_ACTIVITY:_
Set out exactly every line of the entries below, starting at the line that holds "c) (lower s')" and stopping after the line that holds "(** The query object of the sample helper. *)".

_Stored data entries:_
^^^^^^^^
(** White space dropped at the front; [backwards] when the string is read
    from its end, each character with its bytes in reverse. *)
Fixpoint strip_front (backwards : bool) (s : string) : string :=
  match s with
  | String a s1 =>
      if space1 (N_of_ascii a) then strip_front backwards s1
      else
        match s1 with
        | String b s2 =>
            if (if backwards then space2 (N_of_ascii b) (N_of_ascii a)
                else space2 (N_of_ascii a) (N_of_ascii b))
            then strip_front backwards s2
            else
              match s2 with
              | String c s3 =>
                  if (if backwards
                      then space3 (N_of_ascii c) (N_of_ascii b) (N_of_ascii a)
                      else space3 (N_of_ascii a) (N_of_ascii b) (N_of_ascii c))
                  then strip_front backwards s3
                  else s
              | EmptyString => s
              end
        | EmptyString => s
        end
  | EmptyString => EmptyString
  end.

Definition py_strip (s : string) : string :=
  String.rev (strip_front true (String.rev (strip_front false s))).

(** [str.lower()] on the letters of ASCII. *)
Definition ascii_lower (c : ascii) : ascii :=
  let n := N_of_ascii c in
  if ((65 <=? n) && (n <=? 90))%N then ascii_of_N (n + 32) else c.

Fixpoint lower (s : string) : string :=
  match s with
  | String c s' => String (ascii_lower c) (lower s')
  | EmptyString => EmptyString
  end.

(** The folding of the keys of the sample dictionaries: that of ldap3 on
    names written in ASCII, which the names of LDAP attributes are. *)
Definition sample_fold (key : string) : string := lower (py_strip key).

(** The query object of the sample helper. *)
Record sample_query : Type := {
  base_dn : string;
  filter_tmpl : string;
  scope : string;
  attributes : string
}.

(** Modelled from the spec: a stand-in, for the sample data, for the
    class [LDAPQuery] of [pyams_auth_ldap.query], which is not among the
    sources: a helper over a directory that answers every query with the
    same rows. Its constructor calls [strip()] on the base DN and on the
    filter it is given; a base DN that is [None] has no such method, and
    the call raises [AttributeError]. *)
Definition sample_LDAPQuery (rows : list ldap_entry_row)
  : LDAPQuery_class nat sample_query := {|
  LDAPQuery := fun base_dn filter_tmpl scope attributes =>
    match base_dn with
    | PStr dn =>
        Ok {| base_dn := py_strip dn;
              filter_tmpl := py_strip filter_tmpl;
              scope := scope;
              attributes := attributes |}
    | _ => Raise AttributeError
    end;
  execute := fun _ _ => Ok rows
|}.

Definition sample_plugin : LDAPPlugin nat := {|
  get_connection := Ok 1%nat;
  uid_attribute := "uid";
  get_search_results := fun _ => []
|}.

Definition sample_request : Request :=
  {| params := {["dn" := "uid=jdoe,ou=people,dc=example,dc=org"]} |}.

(** A request that names no entry. *)
Definition request_without_dn : Request :=
  {| params := {["form.widgets.query" := "doe"]} |}.

Definition sample_dn : string := "UID=jdoe,OU=People,DC=example,DC=org".

(** An entry whose directory writes the photo attribute in capitals. *)
Definition sample_store : gmap string (string * pyval) :=
  list_to_map [
    ("uid", ("uid", PList [PStr "jdoe"]));
    ("cn", ("cn", PStr "John Doe"));
    ("sn", ("SN", PStr "Doe"));
    ("jpegphoto", ("JPEGPHOTO",
                   PList [PBytes (bytes_of "foob"); PBytes (bytes_of "second")]));
    ("mail", ("mail", PList [PStr "jdoe@example.org"; PStr "john@example.org"]))
  ].

Definition sample_attrs : CaseInsensitiveDict := {|
  ci_key := sample_fold;
  ci_store := sample_store;
  ci_wf := eq_refl;
  ci_photos := eq_refl
|}.

Definition sample_row : ldap_entry_row := (sample_dn, sample_attrs).


(** Entries whose photo the block cannot encode: a text, an empty list. *)
Definition sample_attrs_text : CaseInsensitiveDict := {|
  ci_key := sample_fold;
  ci_store := <["jpegphoto" := ("JPEGPHOTO", PStr "not a photo")]> sample_store;
  ci_wf := eq_refl;
  ci_photos := eq_refl
|}.

Definition sample_attrs_empty : CaseInsensitiveDict := {|
  ci_key := sample_fold;
  ci_store := <["thumbnailphoto" := ("thumbnailPhoto", PList [])]> sample_store;
  ci_wf := eq_refl;
  ci_photos := eq_refl
|}.

(** An entry with a multi-valued attribute that is not text. *)
Definition sample_attrs_binary : CaseInsensitiveDict := {|
  ci_key := sample_fold;
  ci_store := <["mail" := ("mail", PList [PBytes (bytes_of "jdoe@example.org")])]>
                sample_store;
  ci_wf := eq_refl;
  ci_photos := eq_refl
|}.

Definition no_attrs : CaseInsensitiveDict := {|
  ci_key := sample_fold;
  ci_store := ∅;
  ci_wf := eq_refl;
  ci_photos := eq_refl
|}.

(** Directories that answer every query with one entry, with the same
    entry whose photo is a single value, with two entries, with none. *)
Definition answer_one : LDAPQuery_class nat sample_query :=
  sample_LDAPQuery [sample_row].


Definition answer_two : LDAPQuery_class nat sample_query :=
  sample_LDAPQuery [sample_row; ("uid=other,ou=people,dc=example,dc=org", no_attrs)].

Definition answer_none : LDAPQuery_class nat sample_query :=
  sample_LDAPQuery [].

Definition answer_text_photo : LDAPQuery_class nat sample_query :=
  sample_LDAPQuery [(sample_dn, sample_attrs_text)].

Definition answer_empty_photo : LDAPQuery_class nat sample_query :=
  sample_LDAPQuery [(sample_dn, sample_attrs_empty)].

(** The query the sample helper builds for the sample request. *)
Definition sample_lookup_query : sample_query := {|
  base_dn := "uid=jdoe,ou=people,dc=example,dc=org";
  filter_tmpl := "(objectclass=*)";
  scope := "BASE";
  attributes := "*"
|}.

Definition sample_schema : Fields :=
  ["server_uri"; "start_tls"; "bind_dn"; "bind_password"; "bind_mode";
   "base_dn"; "search_scope"; "login_attribute"; "login_query";
   "uid_attribute"; "uid_query"; "title_format"; "mail_attribute";
   "user_extra_attributes";
   "groups_base_dn"; "groups_search_scope"; "group_prefix";
   "group_uid_attribute"; "group_title_format"; "group_members_query_mode";
   "groups_query"; "group_members_attribute"; "user_groups_attribute";
   "group_mail_mode"; "group_replace_expression"; "group_mail_attribute";
   "group_extra_attributes";
   "users_select_query"; "users_search_query";
   "groups_select_query"; "groups_search_query"].

(** The markup of the sample photo: one line of base64 and its line break. *)
Definition sample_markup : pyval :=
  PList [PStr ("<img src=" +:+ String "034"%char
                 ("data:image/jpeg;base64,Zm9vYg==" +:+ String "010"%char
                    (String "034"%char " />")))].

(** A request with one more parameter, and a plug-in that differs from
    the sample in what is not its connection. *)
Definition other_request : Request :=
  {| params := <["form.widgets.query" := "doe"]> (params sample_request) |}.

Definition other_plugin : LDAPPlugin nat := {|
  get_connection := Ok 1%nat;
  uid_attribute := "sAMAccountName";
  get_search_results := fun _ => [sample_row]
|}.

(** * Properties *)

(** ** Test vectors (RFC 4648, section 10) *)

Example b64_f : base64.b64encode (bytes_of "f") = bytes_of "Zg==".
Proof. reflexivity. Qed.
Example b64_fo : base64.b64encode (bytes_of "fo") = bytes_of "Zm8=".
Proof. reflexivity. Qed.
Example b64_foo : base64.b64encode (bytes_of "foo") = bytes_of "Zm9v".
Proof. reflexivity. Qed.
Example b64_foobar : base64.b64encode (bytes_of "foobar") = bytes_of "Zm9vYmFy".
Proof. reflexivity. Qed.
Example encodebytes_empty : base64.encodebytes_bytes [] = [].
Proof. reflexivity. Qed.
Example encodebytes_two_lines :
  base64.encodebytes_bytes (repeat (byte_of_ascii "a"%char) 58)
  = (concat (repeat (bytes_of "YWFh") 19) ++ [base64.newline]
     ++ bytes_of "YQ==" ++ [base64.newline])%list.
Proof. vm_compute. reflexivity. Qed.
Example encodebytes_foob :
  base64.encodebytes_bytes (bytes_of "foob")
  = (bytes_of "Zm9vYg==" ++ [base64.newline])%list.
Proof. reflexivity. Qed.

(** ** The base64 encoding *)

Section Base64Facts.

Import base64.

(** Lists taken three elements at a time. *)
Lemma list_ind3 {A} (P : list A -> Prop) :
  P [] -> (forall a, P [a]) -> (forall a b, P [a; b]) ->
  (forall a b c l, P l -> P (a :: b :: c :: l)) ->
  forall l, P l.
Proof.
  intros H0 H1 H2 H3.
  fix IH 1.
  intros [|a [|b [|c l]]]; [apply H0 | apply H1 | apply H2 | apply H3, IH].
Qed.

Lemma get_In (s : string) : forall n c,
  String.get n s = Some c -> In c (list_ascii_of_string s).
Proof.
  induction s as [|a s IH]; intros n c; simpl; [discriminate|].
  destruct n as [|n]; [intros [= ->]; by left|].
  intros H. right. eauto.
Qed.

Lemma digit_In (i : N) : In (digit i) digits.
Proof.
  unfold digit, digits.
  destruct (String.get (N.to_nat i) alphabet) as [c|] eqn:E; [|by left].
  right. apply get_In in E.
  unfold list_byte_of_string. by apply in_map.
Qed.

Lemma digits_plain : forallb plain digits = true.
Proof. vm_compute. reflexivity. Qed.

Lemma digit_plain (i : N) : plain (digit i) = true.
Proof.
  pose proof digits_plain as H. rewrite forallb_forall in H.
  apply H, digit_In.
Qed.

Lemma b64_groups_plain (l : list byte) : forallb plain (b64_groups l) = true.
Proof.
  induction l as [|a|a b|a b c l IH] using list_ind3.
  - reflexivity.
  - cbn [b64_groups forallb]. unfold sextet. by rewrite !digit_plain.
  - cbn [b64_groups forallb]. unfold sextet. by rewrite !digit_plain.
  - cbn [b64_groups forallb]. unfold sextet. by rewrite !digit_plain, IH.
Qed.

Lemma filter_plain (l : list byte) :
  forallb plain l = true -> List.filter not_newline l = l.
Proof.
  induction l as [|x l IH]; simpl; [done|].
  intros [Hx Hl]%andb_prop. unfold plain in Hx.
  apply andb_prop in Hx as [_ Hx]. unfold not_newline at 1. rewrite Hx.
  by rewrite IH.
Qed.

(** Groups of three bytes are encoded one after the other. *)
Lemma b64_groups_app (k : nat) : forall l1 l2,
  length l1 = (3 * k)%nat ->
  b64_groups (l1 ++ l2) = (b64_groups l1 ++ b64_groups l2)%list.
Proof.
  induction k as [|k IH]; intros l1 l2 Hlen.
  - destruct l1; [done | simpl in Hlen; lia].
  - destruct l1 as [|a [|b [|c l1]]]; simpl in Hlen; try lia.
    change ((a :: b :: c :: l1) ++ l2)%list with (a :: b :: c :: (l1 ++ l2))%list.
    cbn [b64_groups]. rewrite IH by lia. reflexivity.
Qed.

Lemma MAXBINSIZE_eq : MAXBINSIZE = 57%nat.
Proof. reflexivity. Qed.

Lemma range_step_pos (n : nat) :
  (0 < n)%nat ->
  range_step n 57 = 0%nat :: map (fun i => i + 57)%nat (range_step (n - 57) 57).
Proof.
  intros Hn. unfold range_step.
  assert (((n + 57 - 1) / 57 = S ((n - 57 + 57 - 1) / 57))%nat) as ->.
  { destruct (Nat.le_gt_cases 57 n) as [Hge|Hlt].
    - replace (n + 57 - 1)%nat with ((n - 57 + 57 - 1) + 1 * 57)%nat by lia.
      rewrite Nat.div_add by lia. lia.
    - replace (n - 57 + 57 - 1)%nat with 56%nat by lia.
      rewrite (Nat.div_small 56) by lia.
      replace (n + 57 - 1)%nat with ((n - 1) + 1 * 57)%nat by lia.
      rewrite Nat.div_add by lia. rewrite Nat.div_small by lia. lia. }
  cbn [seq map]. f_equal.
  rewrite <- seq_shift, !map_map. apply map_ext. intros k. lia.
Qed.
^^^^^^^^
_EXERCISE SOLUTION:_
  | String c s' => String (ascii_lower c) (lower s')
  | EmptyString => EmptyString
  end.

(** The folding of the keys of the sample dictionaries: that of ldap3 on
    names written in ASCII, which the names of LDAP attributes are. *)
Definition sample_fold (key : string) : string := lower (py_strip key).

(** The query object of the sample helper. *)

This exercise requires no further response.